I broncodilatatori e i decongestionanti nasali contengono spesso principi attivi ad azione eccitante. In primis, troviamo l‘efedrina e la teofillina, sostanze a volta assunte agli onori della cronaca negli scandali legati al doping sportivo. L’insonnia da farmaci è un problema tipico che possono dare. Dipende però dalle dosi assunte e dalla risposta individuale.
Gli antidepressivi, specie gli SSRI (inibitori selettivi della ricaptazione della serotonina) sono un’altra categoria che può provocare insonnia da farmaci. Gli SSRI in particolare non vanno assunti nelle ore serali proprio per questo motivo. Il problema non si manifesta in tutti i pazienti, ma solo nei soggetti predisposti. Perché si abbia questo effetto collaterale ancora oggi non è del tutto chiaro. Ad ogni modo, anche la sospensione della terapia può provocare insonnia.
La levodopa è un farmaco fondamentale nella cura del morbo di Parkinson. Viene somministrato per aumentare i livelli di dopamina, uno dei principali neurotrasmettori. Nei parkinsoniani la sua concentrazione risulta abbassata a causa della distruzione delle cellule nervose che la producono. L’insonnia da farmaci ha non di rado come causa proprio la levodopa. Si tratta di un problema che si manifesta perlopiù nelle fasi precoci della malattia, in particolare con difficoltà ad addormentarsi.

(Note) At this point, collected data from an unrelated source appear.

(** C5, as the code has it: the parser compares a day or a window with the
    upper-case lists as it is written and lets through exactly the members
    of its list: each member is accepted, in any namespace and as a command
    line of its own, and nothing else is.  The command upper-cases a value
    let through, which leaves it as it is, and places it in the posted
    document. *)
Theorem accepted_choices_are_upper_case (cs : Client) (ref : string)
    (flags : list flag) (args : Args) :
  (∀ ns w, (∃ ns', take_flag ns (Weekly w) = inr ns') ↔ w ∈ DAY_CHOICES)
  ∧ (∀ ns d, (∃ ns', take_flag ns (Daily d) = inr ns') ↔ d ∈ HOUR_CHOICES)
  ∧ (∀ w, w ∈ DAY_CHOICES →
          parse_args ref [Weekly w] =
          inr {| args_server := ref; args_enabled := None;
                 args_weekly := Some w; args_daily := None;
                 args_rotation := None |})
  ∧ (∀ d, d ∈ HOUR_CHOICES →
          parse_args ref [Daily d] =
          inr {| args_server := ref; args_enabled := None;
                 args_weekly := None; args_daily := Some d;
                 args_rotation := None |})
  ∧ (parse_args ref flags = inr args →
  (∀ w, Weekly w ∈ flags → w ∈ DAY_CHOICES ∧ upper w = w)
  ∧ (∀ d, Daily d ∈ flags → d ∈ HOUR_CHOICES ∧ upper d = d)
  ∧ (∀ w, args_weekly args = Some w →
          w ∈ DAY_CHOICES ∧ upper w = w
          ∧ backup_of_args args !! "weekly" = Some (VStr (upper w)))
  ∧ (∀ d, args_daily args = Some d →
          d ∈ HOUR_CHOICES ∧ upper d = d
          ∧ backup_of_args args !! "daily" = Some (VStr (upper d)))
  ∧ (∀ srv b d0,
       find_resource cs ref = Some srv →
       client_get cs (schedule_url srv) = Some b →
       b !! "backupSchedule" = Some d0 →
       is_Some (args_weekly args) ∨ is_Some (args_daily args) →
       ∃ sent : doc,
         http_log (snd (run (backup_schedule_command cs ref flags))) =
           [GET (schedule_url srv);
            POST (schedule_url srv) {["backupSchedule" := sent]}]
         ∧ (∀ w, args_weekly args = Some w → sent !! "weekly" = Some (VStr w))
         ∧ (∀ d, args_daily args = Some d → sent !! "daily" = Some (VStr d)))).
Proof.
  split; [|split; [|split; [|split]]].
  { intros ns w. split.
    - intros [ns' Hok] . destruct (decide (w ∈ DAY_CHOICES)) as [|Hout]; [done|].
      by destruct (take_flag_accepted _ _ _ Hok).
    - intros Hin. apply take_flag_succeeds. simpl. tauto. }
  { intros ns d. split.
    - intros [ns' Hok] . destruct (decide (d ∈ HOUR_CHOICES)) as [|Hout]; [done|].
      by destruct (take_flag_accepted _ _ _ Hok).
    - intros Hin. apply take_flag_succeeds. simpl. tauto. }
  { intros w Hin. unfold parse_args, take_flags, take_flag, check_choice.
    by rewrite decide_True. }
  { intros d Hin. unfold parse_args, take_flags, take_flag, check_choice.
    by rewrite decide_True. }
  intros Hparse.
  destruct (parse_args_vocab _ _ _ Hparse) as [Hvw Hvd].
  destruct (backup_of_args_lookup args) as (_ & _ & Hbd & Hbw).
  assert (Hweekly : ∀ w, args_weekly args = Some w →
            w ∈ DAY_CHOICES ∧ upper w = w
            ∧ backup_of_args args !! "weekly" = Some (VStr (upper w))).
  { intros w Hw. destruct (upper_day w (Hvw _ Hw)) as [Hup Htr].
    split; [by apply Hvw|]. split; [done|]. by rewrite Hbw, Hw, Htr. }
  assert (Hdaily : ∀ d, args_daily args = Some d →
            d ∈ HOUR_CHOICES ∧ upper d = d
            ∧ backup_of_args args !! "daily" = Some (VStr (upper d))).
  { intros d Hd. destruct (upper_hour d (Hvd _ Hd)) as [Hup Htr].
    split; [by apply Hvd|]. split; [done|]. by rewrite Hbd, Hd, Htr. }
  split; [|split; [|split; [exact Hweekly|split; [exact Hdaily|]]]].
  - intros w Hin.
    assert (w ∈ DAY_CHOICES) as Hmem.
    { destruct (decide (w ∈ DAY_CHOICES)) as [|Hout]; [done|].
      by destruct (take_flags_accepted _ _ _ (Weekly w) Hparse Hin). }
    split; [done|]. by apply upper_day.
  - intros d Hin.
    assert (d ∈ HOUR_CHOICES) as Hmem.
    { destruct (decide (d ∈ HOUR_CHOICES)) as [|Hout]; [done|].
      by destruct (take_flags_accepted _ _ _ (Daily d) Hparse Hin). }
    split; [done|]. by apply upper_hour.
  - intros srv b d0 Hfind Hget Hkey Hsome.
    exists (update_document (backup_of_args args)).
    destruct (update_document_lookup (backup_of_args args)) as (_ & Hw & Hd & _).
    split; [|split].
    + unfold backup_schedule_command. rewrite Hparse.
      apply (do_backup_schedule_posts cs args srv b d0); try done.
      * by rewrite (take_flags_server _ _ _ Hparse).
      * intros Hempty. destruct Hsome as [[w Hs]|[d Hs]].
        -- destruct (Hweekly w Hs) as (_ & _ & Hl).
           rewrite Hempty, lookup_empty in Hl. discriminate.
        -- destruct (Hdaily d Hs) as (_ & _ & Hl).
           rewrite Hempty, lookup_empty in Hl. discriminate.
    + intros w Hs. destruct (Hweekly w Hs) as (_ & Hup & Hl).
      rewrite Hw. unfold bind_param. rewrite Hl. simpl. by rewrite Hup.
    + intros d Hs. destruct (Hdaily d Hs) as (_ & Hup & Hl).
      rewrite Hd. unfold bind_param. rewrite Hl. simpl. by rewrite Hup.
Qed.
Definition isKeydown (event : KeyboardEvent) : bool :=
  let key := toLowerCase (key event) in
  (ctrlKey event && bool_decide (key = "pagedown"))
  || bool_decide (key = "arrowdown")
  || bool_decide (key = "down").

(** [array[i]] for an integer index: [None] is [undefined]. *)
Definition at_index (l : list node) (i : Z) : option node :=
  if (i <? 0)%Z then None else l !! Z.to_nat i.

(** [array.indexOf(x)]: the first index holding [x], or -1. *)
Definition indexOf (l : list node) (x : node) : Z :=
  match list_find (λ y, y = x) l with
  | Some (i, _) => Z.of_nat i
  | None => (-1)%Z
  end.

Definition getFirstController (w : Accordion) : option node :=
  at_index (controllers w) 0.

Definition getLastController (w : Accordion) : option node :=
  at_index (controllers w) (Z.of_nat (length (controllers w)) - 1).

Definition getNextController (controller : node) (w : Accordion) : option node :=
  let index := (indexOf (controllers w) controller + 1)%Z in
  if (index <=? Z.of_nat (length (controllers w)) - 1)%Z
  then at_index (controllers w) index
  else getFirstController w.

Definition getPrevController (controller : node) (w : Accordion) : option node :=
  let index := (indexOf (controllers w) controller - 1)%Z in
  if (0 <=? index)%Z
  then at_index (controllers w) index
  else getLastController w.

(** What a key handler does to its surroundings, in order. *)
Inductive Action :=
| PreventDefault
| Focus (target : node)
| Throws.

(** [target.focus()] followed by the rest of the handler; on [undefined] the
    call throws and the rest does not run. *)
Definition focusThen (target : option node) (rest : list Action) : list Action :=
  match target with
  | Some n => Focus n :: rest
  | None => [Throws]
  end.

Negli stadi più gravi del morbo di Parkinson, invece, questo effetto collaterale è meno presente.
Nella maggior parte dei casi, i farmaci sopra elencati sono indispensabili, e talvolta le terapie vanno proseguite a vita. Se però sopraggiunge l’insonnia da farmaci, è bene parlarne con il proprio medico curante e instaurare quando possibile idonei provvedimenti. Per esempio, l’assunzione di integratori ad effetto rilassante, la modifica degli orari della terapia, l’abolizione della eventuali concause che determinano il disturbo (caffè, fumo, alcool, rumori notturni, etc), o esercizio fisico mirato. Non sottovalutare mai il problema: l’insonnia da farmaci non solo riduce la qualità della vita, ma a sua volta, stressando l’organismo, può favorire o aggravare la comparsa di malattie.